### Task prompt
Each line below from the one containing "- apply Hh;" through the one containing "intros Hh n'" is to be given again exactly, and no line outside that span.

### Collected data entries

----

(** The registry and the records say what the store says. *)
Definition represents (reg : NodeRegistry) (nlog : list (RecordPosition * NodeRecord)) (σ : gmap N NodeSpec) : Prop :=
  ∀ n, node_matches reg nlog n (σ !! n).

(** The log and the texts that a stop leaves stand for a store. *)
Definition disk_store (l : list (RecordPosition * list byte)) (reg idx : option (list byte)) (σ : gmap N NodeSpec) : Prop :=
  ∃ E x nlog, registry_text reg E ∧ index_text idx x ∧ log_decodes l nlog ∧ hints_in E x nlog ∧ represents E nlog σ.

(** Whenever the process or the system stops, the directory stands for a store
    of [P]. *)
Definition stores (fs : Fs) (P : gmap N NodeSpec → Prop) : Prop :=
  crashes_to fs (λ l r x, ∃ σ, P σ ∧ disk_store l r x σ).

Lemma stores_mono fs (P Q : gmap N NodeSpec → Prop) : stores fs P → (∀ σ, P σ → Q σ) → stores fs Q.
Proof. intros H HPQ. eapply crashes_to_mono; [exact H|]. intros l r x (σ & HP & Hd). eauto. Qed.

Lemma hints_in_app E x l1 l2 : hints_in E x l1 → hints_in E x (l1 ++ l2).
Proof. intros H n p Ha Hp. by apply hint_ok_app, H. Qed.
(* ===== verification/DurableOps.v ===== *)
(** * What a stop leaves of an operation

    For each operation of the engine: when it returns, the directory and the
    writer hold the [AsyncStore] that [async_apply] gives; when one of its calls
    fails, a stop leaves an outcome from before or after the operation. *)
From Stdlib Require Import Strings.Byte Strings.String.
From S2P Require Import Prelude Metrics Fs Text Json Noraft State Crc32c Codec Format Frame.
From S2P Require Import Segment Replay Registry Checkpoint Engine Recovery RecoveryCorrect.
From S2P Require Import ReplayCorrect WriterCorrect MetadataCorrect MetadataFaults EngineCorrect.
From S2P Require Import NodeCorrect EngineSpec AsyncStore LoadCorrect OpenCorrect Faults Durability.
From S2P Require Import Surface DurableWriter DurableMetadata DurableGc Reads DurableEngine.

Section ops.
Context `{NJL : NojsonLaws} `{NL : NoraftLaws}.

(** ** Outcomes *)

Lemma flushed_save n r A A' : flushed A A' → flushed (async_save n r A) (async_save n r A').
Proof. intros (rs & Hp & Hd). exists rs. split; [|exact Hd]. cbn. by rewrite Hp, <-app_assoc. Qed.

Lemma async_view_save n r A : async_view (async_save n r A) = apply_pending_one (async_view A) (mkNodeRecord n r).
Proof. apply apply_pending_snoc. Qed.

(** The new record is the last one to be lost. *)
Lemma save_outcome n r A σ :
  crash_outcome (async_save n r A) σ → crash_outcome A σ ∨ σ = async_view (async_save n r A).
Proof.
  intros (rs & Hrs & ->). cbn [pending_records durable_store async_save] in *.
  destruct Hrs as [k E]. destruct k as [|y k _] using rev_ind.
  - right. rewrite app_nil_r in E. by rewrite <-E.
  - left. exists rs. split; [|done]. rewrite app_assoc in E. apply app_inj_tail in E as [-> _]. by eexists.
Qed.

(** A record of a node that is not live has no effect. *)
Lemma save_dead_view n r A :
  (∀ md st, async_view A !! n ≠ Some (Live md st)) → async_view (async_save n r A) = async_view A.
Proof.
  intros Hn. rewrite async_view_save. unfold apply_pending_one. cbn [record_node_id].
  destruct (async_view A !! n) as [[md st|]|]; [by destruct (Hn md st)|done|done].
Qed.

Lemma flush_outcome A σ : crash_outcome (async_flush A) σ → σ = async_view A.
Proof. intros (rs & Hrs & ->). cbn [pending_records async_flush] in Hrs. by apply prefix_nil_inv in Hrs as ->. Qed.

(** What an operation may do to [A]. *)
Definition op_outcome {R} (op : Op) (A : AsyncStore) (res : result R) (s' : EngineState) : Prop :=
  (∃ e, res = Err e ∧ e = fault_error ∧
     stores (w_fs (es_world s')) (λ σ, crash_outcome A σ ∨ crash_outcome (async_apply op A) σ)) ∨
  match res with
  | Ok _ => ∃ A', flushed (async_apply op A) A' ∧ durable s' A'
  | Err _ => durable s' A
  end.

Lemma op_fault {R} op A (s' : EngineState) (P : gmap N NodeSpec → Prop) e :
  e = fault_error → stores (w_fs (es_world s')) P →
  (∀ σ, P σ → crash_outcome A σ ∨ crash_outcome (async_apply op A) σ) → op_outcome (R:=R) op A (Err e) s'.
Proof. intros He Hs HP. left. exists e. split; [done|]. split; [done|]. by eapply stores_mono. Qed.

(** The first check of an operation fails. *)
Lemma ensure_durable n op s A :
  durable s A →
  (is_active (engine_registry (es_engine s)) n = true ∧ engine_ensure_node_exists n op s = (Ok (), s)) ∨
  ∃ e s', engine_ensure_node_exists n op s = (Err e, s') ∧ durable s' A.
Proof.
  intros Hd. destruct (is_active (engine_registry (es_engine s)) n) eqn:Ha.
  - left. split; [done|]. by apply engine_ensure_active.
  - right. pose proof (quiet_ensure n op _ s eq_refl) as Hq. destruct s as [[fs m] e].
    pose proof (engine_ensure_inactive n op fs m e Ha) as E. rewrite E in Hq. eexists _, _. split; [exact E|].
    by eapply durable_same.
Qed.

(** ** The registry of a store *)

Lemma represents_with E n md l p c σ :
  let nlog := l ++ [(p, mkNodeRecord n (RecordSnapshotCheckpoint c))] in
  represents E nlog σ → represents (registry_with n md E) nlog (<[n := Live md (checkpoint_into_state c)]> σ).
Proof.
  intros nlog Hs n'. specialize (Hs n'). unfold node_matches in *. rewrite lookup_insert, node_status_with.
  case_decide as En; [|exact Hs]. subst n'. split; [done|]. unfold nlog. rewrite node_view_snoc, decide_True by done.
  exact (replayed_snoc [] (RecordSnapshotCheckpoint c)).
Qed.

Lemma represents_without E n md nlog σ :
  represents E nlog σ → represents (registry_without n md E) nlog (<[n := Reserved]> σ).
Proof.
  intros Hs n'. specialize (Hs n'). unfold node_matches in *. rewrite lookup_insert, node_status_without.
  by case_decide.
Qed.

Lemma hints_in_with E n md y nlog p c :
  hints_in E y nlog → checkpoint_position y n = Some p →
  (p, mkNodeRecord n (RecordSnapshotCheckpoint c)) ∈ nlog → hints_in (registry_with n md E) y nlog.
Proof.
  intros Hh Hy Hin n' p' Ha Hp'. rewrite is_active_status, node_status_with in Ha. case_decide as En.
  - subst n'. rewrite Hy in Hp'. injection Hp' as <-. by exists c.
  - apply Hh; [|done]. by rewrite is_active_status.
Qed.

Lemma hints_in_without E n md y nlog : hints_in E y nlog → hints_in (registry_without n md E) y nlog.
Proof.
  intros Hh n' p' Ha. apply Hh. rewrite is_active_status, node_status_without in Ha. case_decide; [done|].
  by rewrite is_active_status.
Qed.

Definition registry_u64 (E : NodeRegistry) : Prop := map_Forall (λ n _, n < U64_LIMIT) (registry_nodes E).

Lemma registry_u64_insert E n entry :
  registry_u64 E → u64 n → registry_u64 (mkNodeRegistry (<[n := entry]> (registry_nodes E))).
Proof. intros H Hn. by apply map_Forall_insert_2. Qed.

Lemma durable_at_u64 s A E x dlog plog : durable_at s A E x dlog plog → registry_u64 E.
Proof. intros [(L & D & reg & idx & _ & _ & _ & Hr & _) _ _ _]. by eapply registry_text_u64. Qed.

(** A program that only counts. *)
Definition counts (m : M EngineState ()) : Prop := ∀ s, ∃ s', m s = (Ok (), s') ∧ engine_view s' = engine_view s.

----

### Exercise answer
  - apply Hh; [|done]. by rewrite is_active_status.
Qed.

Lemma hints_in_without E n md y nlog : hints_in E y nlog → hints_in (registry_without n md E) y nlog.
Proof.
  intros Hh n' p' Ha. apply Hh. rewrite is_active_status, node_status_without in Ha. case_decide; [done|].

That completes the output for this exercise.